== Material provided
Lemma age_compare_labels (df : list Row) (g : string) :
  In g (map fst (age_compare df)) <->
  (g = "Fencing" /\ fencing df <> [])
  \/ (g = "Other sports" /\ filter (fun r => negb (is_Fencing r)) (ita df) <> []).
Proof.
  unfold age_compare, fencing. rewrite map_app, !map_map. cbn [fst].
  now rewrite in_app_iff, !In_map_const.
Qed.

(** C10.  When the preprocessing block succeeds, Age, Height and Weight of
    every cleaned row lie in [0, 255].  A recorded value between 0 and 256
    is cut to its integer part; a missing value, on a column whose recorded
    values are binary fractions between 0 and 255, holds the integer part
    of the column median.  The tables of a page that is served read these
    integers: the histogram and the box plot hold the cleaned ages of the
    Italian rows, and the mean age of a group is the rounded mean of the
    cleaned ages of the rows of that group. *)
Theorem clean_casts_to_uint8 (raw : list RawRecord) (df : list Row) :
  clean raw = Some df ->
  (forall c, In c df ->
     0 <= Age c <= 255 /\ 0 <= Height c <= 255 /\ 0 <= Weight c <= 255) /\
  (forall i r c, nth_error raw i = Some r -> nth_error df i = Some c ->
     (raw_Age r = None -> small_binary (map raw_Age raw) = true ->
        exists m, median (map raw_Age raw) = Some m /\ Age c = Qfloor m) /\
     (raw_Height r = None -> small_binary (map raw_Height raw) = true ->
        exists m, median (map raw_Height raw) = Some m /\ Height c = Qfloor m) /\
     (raw_Weight r = None -> small_binary (map raw_Weight raw) = true ->
        exists m, median (map raw_Weight raw) = Some m /\ Weight c = Qfloor m) /\
     (forall a, raw_Age r = Some a -> (0 <= a)%Q -> (a < 256)%Q -> Age c = Qfloor a) /\
     (forall h, raw_Height r = Some h -> (0 <= h)%Q -> (h < 256)%Q -> Height c = Qfloor h) /\
     (forall w, raw_Weight r = Some w -> (0 <= w)%Q -> (w < 256)%Q -> Weight c = Qfloor w)) /\
  (forall d, app_tables raw = Some d ->
     d_age_hist d = map Age (ita df) /\
     d_age_compare d
     = map (fun r => ("Fencing", Age r)) (fencing df)
       ++ map (fun r => ("Other sports", Age r))
              (filter (fun r => negb (is_Fencing r)) (ita df)) /\
     fencing df <> [] /\
     lookup String.eqb "Fencing" (d_mean_age d)
     = Some (round1 (mean (map Age (fencing df)))) /\
     lookup String.eqb "Other sports" (d_mean_age d)
     = match filter (fun r => negb (is_Fencing r)) (ita df) with
       | [] => None
       | other => Some (round1 (mean (map Age other)))
       end /\
     (forall g, In g (map fst (d_mean_age d)) -> g = "Fencing" \/ g = "Other sports")).
Proof.
  intros Hc. split; [|split].
  - intros c Hin. destruct (clean_dtypes raw df c Hc Hin) as [Ha [Hh [Hw _]]]. auto.
  - intros i r c Hi Hd.
    destruct (clean_row raw df i r c Hc Hi Hd) as [Ha [Hh [Hw [_ [Ia [Ih Iw]]]]]].
    split; [|split; [|split; [|split; [|split]]]].
    + intros Hn Hs. rewrite Hn in Ha, Ia.
      destruct (imputed_stored _ _ Ia Ha) as [m [Em Hz]]. exists m. auto.
    + intros Hn Hs. rewrite Hn in Hh, Ih.
      destruct (imputed_stored _ _ Ih Hh) as [m [Em Hz]]. exists m. auto.
    + intros Hn Hs. rewrite Hn in Hw, Iw.
      destruct (imputed_stored _ _ Iw Hw) as [m [Em Hz]]. exists m. auto.
    + intros a E H0 H1. rewrite E in Ha. cbn [fillna] in Ha.
      now apply (astype_uint8_small _ _ _ Ha).
    + intros h E H0 H1. rewrite E in Hh. cbn [fillna] in Hh.
      now apply (astype_uint8_small _ _ _ Hh).
    + intros w E H0 H1. rewrite E in Hw. cbn [fillna] in Hw.
      now apply (astype_uint8_small _ _ _ Hw).
  - intros d Hd. apply (proj1 (app_tables_Some raw df d Hc)) in Hd.
    destruct Hd as [-> [HG _]].
    cbn [d_age_hist d_age_compare d_mean_age figures].
    assert (Hf : fencing df <> []).
    { apply in_map_iff in HG. destruct HG as [r [_ Hr]].
      unfold fencing_unique_medals in Hr.
      apply (drop_seen_In eqb_GEM key_GEM eqb_GEM_eq) in Hr. destruct Hr as [Hr _].
      apply medal_filter_In in Hr. destruct Hr as [Hr _].
      intros E. rewrite E in Hr. exact Hr. }
    split; [reflexivity|]. split; [|split; [exact Hf|split; [|split]]].
    + unfold age_compare, fencing. rewrite map_app, !map_map. reflexivity.
    + unfold mean_age. rewrite groupby_mean_round1_lookup.
      * now rewrite age_compare_Fencing.
      * apply age_compare_labels. left. split; [reflexivity | exact Hf].
    + unfold mean_age.
      destruct (filter (fun r => negb (is_Fencing r)) (ita df)) as [|o other] eqn:Eo.
      * unfold groupby_mean_round1.
        apply (lookup_map_key_none String.eqb _ String.eqb_eq).
        intros Hin. apply (proj1 (string_keys_In _ _)) in Hin.
        apply age_compare_labels in Hin. rewrite Eo in Hin.
        destruct Hin as [[E _] | [_ E]]; [discriminate E | now apply E].
      * rewrite groupby_mean_round1_lookup.
        -- now rewrite age_compare_Other, Eo.
        -- apply age_compare_labels. right. rewrite Eo.
           split; [reflexivity | discriminate].
    + intros g Hg. unfold mean_age in Hg. rewrite groupby_mean_round1_keys in Hg.
      apply (proj1 (string_keys_In _ _)) in Hg. now apply (age_compare_groups df).
Qed.

Lemma clean_casts_to_uint8_witness :
  median (map raw_Age podium_raw) = Some (49 # 2) /\
  map Age podium_df = [24; 24; 25; 24; 25] /\
  (exists c, nth_error podium_df 3 = Some c /\
             exists m, median (map raw_Age podium_raw) = Some m /\ Age c = Qfloor m) /\
  (exists d, app_tables podium_raw = Some d /\
             d_age_hist d = map Age (ita podium_df) /\
             lookup String.eqb "Fencing" (d_mean_age d)
             = Some (round1 (mean (map Age (fencing podium_df))))) /\
  map Age (ita podium_df) = [24; 24; 25; 24] /\
  round1 (mean (map Age (fencing podium_df))) = 242 # 10.
Proof.
  assert (Hc : clean podium_raw = Some podium_df) by (vm_compute; reflexivity).
  destruct (clean_casts_to_uint8 podium_raw podium_df Hc) as [_ [Hrow Htab]].
  split; [vm_compute; reflexivity|]. split; [vm_compute; reflexivity|].
  split; [|split; [|split; vm_compute; reflexivity]].
  - destruct (nth_error podium_df 3) as [c|] eqn:Hd; [|discriminate Hd].
    exists c. split; [reflexivity|].
    destruct (Hrow 3%nat _ c eq_refl Hd) as [HA _].
    apply HA; reflexivity.
  - exists (figures podium_df).
    assert (Ht : app_tables podium_raw = Some (figures podium_df))
      by (vm_compute; reflexivity).
    split; [exact Ht|].
    destruct (Htab _ Ht) as [H1 [_ [_ [H2 _]]]]. split; assumption.
Defined.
====
*Task item*. Filter the entries down to the lines that hold "Hrow". Copy those lines.

*Exercise answer*.
  destruct (clean_casts_to_uint8 podium_raw podium_df Hc) as [_ [Hrow Htab]].
    destruct (Hrow 3%nat _ c eq_refl Hd) as [HA _].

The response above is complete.